Повернув ключ, вошел Таулис, агент Томпсона, сопровождающий спящих путешественников на безукоризненных аэропланах фирмы. Одет он был так, как на «отъездном» ужине у Томпсона, – в смокинг; климат страны не вошел с ним.
– В долю! в долю! – закричал Тенброк. – Две тысячи долларов за честное слово тайны! Где мы?
– Видите ли, Тенброк, – ответил Таулис, – среди моих многих скверных привычек есть одна, самая скверная: я привык служить честно. Вы в Мадриде, в Копенгагене, Каире, Москве, Сан-Франциско и Будапеште.
Таулис вынул часы.
– Шесть часов.
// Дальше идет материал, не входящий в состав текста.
(** * Privacy-metric engine of the V2X evaluation scripts

    A shallow embedding of [metrics/types.py], [metrics/utilities.py],
    [metrics/trace.py], [metrics/static_attacker.py],
    [metrics/degree_of_anonymity.py], [metrics/pseudonym_consumption.py] and
    [metrics/gps_visualizer.py].

    Conventions of the embedding.
    - Python [int] is [Z] (unbounded on both sides).
    - Python [float] is idealised as a real number [R]: every operation is
      exact.  Operations that raise in Python ([x / 0.0], [math.log] of a
      non-positive number, [min] of an empty sequence, ...) return [None].
      What is stated about float results is meant to survive rounding; where
      rounding decides (the upper bounds of the degree of anonymity), the
      functions are given a second time in IEEE 754 binary64, in
      [Module Binary64].
    - A [dict] is a [gmap], a [set] a [gset]; lists are lists.  Python
      iterates a [dict] in insertion order, a [gmap] in key order; the
      dictionaries of the program are only summed over, searched, counted
      or filtered, which does not depend on the order.
    - Objects mutated in place are threaded through explicitly: a function
      that updates a track returns the updated track. *)

From Stdlib Require Import ZArith Reals Lra Lia List Sorted.
From Stdlib Require PrimFloat SpecFloat FloatOps.
From stdpp Require Import base option gmap sets list strings.

(* ===================================================================== *)
(** * Part I: the program *)
(* ===================================================================== *)

(** ** Python primitives on floats *)

Definition Rlt_bool (a b : R) : bool := if Rlt_dec a b then true else false.

(** [a / b] on floats: raises [ZeroDivisionError] on a zero divisor. *)
Definition py_truediv (a b : R) : option R :=
  if Req_dec_T b 0 then None else Some (a / b)%R.

(** [a % b] on floats, for a positive [b]: [a - b * floor (a / b)]. *)
Definition py_mod (a b : R) : R := (a - b * IZR (Int_part (a / b)))%R.

(** [np.deg2rad]. *)
Definition deg2rad (x : R) : R := (x * (PI / 180))%R.

(** [math.log(x, 2)]: raises [ValueError] unless [0 < x]. *)
Definition math_log2 (x : R) : option R :=
  if Rlt_dec 0 x then Some (ln x / ln 2)%R else None.

(** [l[-1]] on a list of integers.  Every list stored in a track is created
    with one element and only ever appended to, so the default is never
    reached on a track built by the program (see [wf] below). *)
Definition py_last (l : list Z) : Z := List.last l 0%Z.

(** [len(set(l))]. *)
Definition distinct_count (l : list Z) : nat := size (list_to_set (C := gset Z) l).

(** [l[:n]] with [n] either [None] or an integer (negative counts from the
    end). *)
Definition py_slice_to {A} (n : option Z) (l : list A) : list A :=
  match n with
  | None => l
  | Some k =>
      if (0 <=? k)%Z then firstn (Z.to_nat k) l
      else firstn (Z.to_nat (Z.of_nat (List.length l) + k)) l
  end.

(** ** [metrics/utilities.py]: the CAM record *)

Module CAM.
Record t : Type := mk {
  timestamp : Z;
  static_id : Z;
  pseudo_id : Z;
  longitude : Z;
  latitude : Z;
  width : Z;
  length : Z;
  speed : Z;
  heading : Z
}.
End CAM.

(** ** [metrics/types.py] *)

Module Position.
Record t : Type := mk {
  longitude : Z;
  latitude : Z;
  timestamp : Z
}.

(** [Position.__eq__]: longitude and latitude only. *)
Definition eqb (self other : t) : bool :=
  (longitude self =? longitude other)%Z && (latitude self =? latitude other)%Z.

(** [!=] is the negation of [__eq__]. *)
Definition neqb (self other : t) : bool := negb (eqb self other).

Definition dummy : t := mk 0 0 0.
End Position.

Module OriginalTrace.
Record t : Type := mk {
  positions : list Position.t;
  duration : Z;
  static_id : Z
}.
End OriginalTrace.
Пари сделано, игра начинается. Чай, кофе или вино?
– Водка, – сказал Спангид.
– Кофе! – сказал Тенброк. – И газету!
– Ту, которую я привез из Лисса? – Невинно осведомился Таулис. – Бросьте, джентльмены. Это очень детская хитрость.
II
5 сентября 1928 года фирма «Мгновенное путешествие» в лице ее директора Фабрициуса Томпсона заключила оригинальное пари с литератором Метлаэном Спангидом и его другом Корнуэлем Тенброком, служащим в конторе консервной фабрики.
Согласно условию, каждый из них получал пять тысяч долларов, если, переправленный за несколько тысяч миль в один из географических пунктов, охваченных сферой действия «Мгновенного путешествия», проведет там двенадцать часов, с шести утра до шести вечера, не узнав, где он находился. Доставку на место и обратно приятели должны были провести в бессознательном состоянии.
Если бы естественное любопытство превозмогло, проигрыш выражался бы в следующем.
Тенброк должен поступить на службу фирмы «Мгновенное путешествие» и служить первый год без жалованья.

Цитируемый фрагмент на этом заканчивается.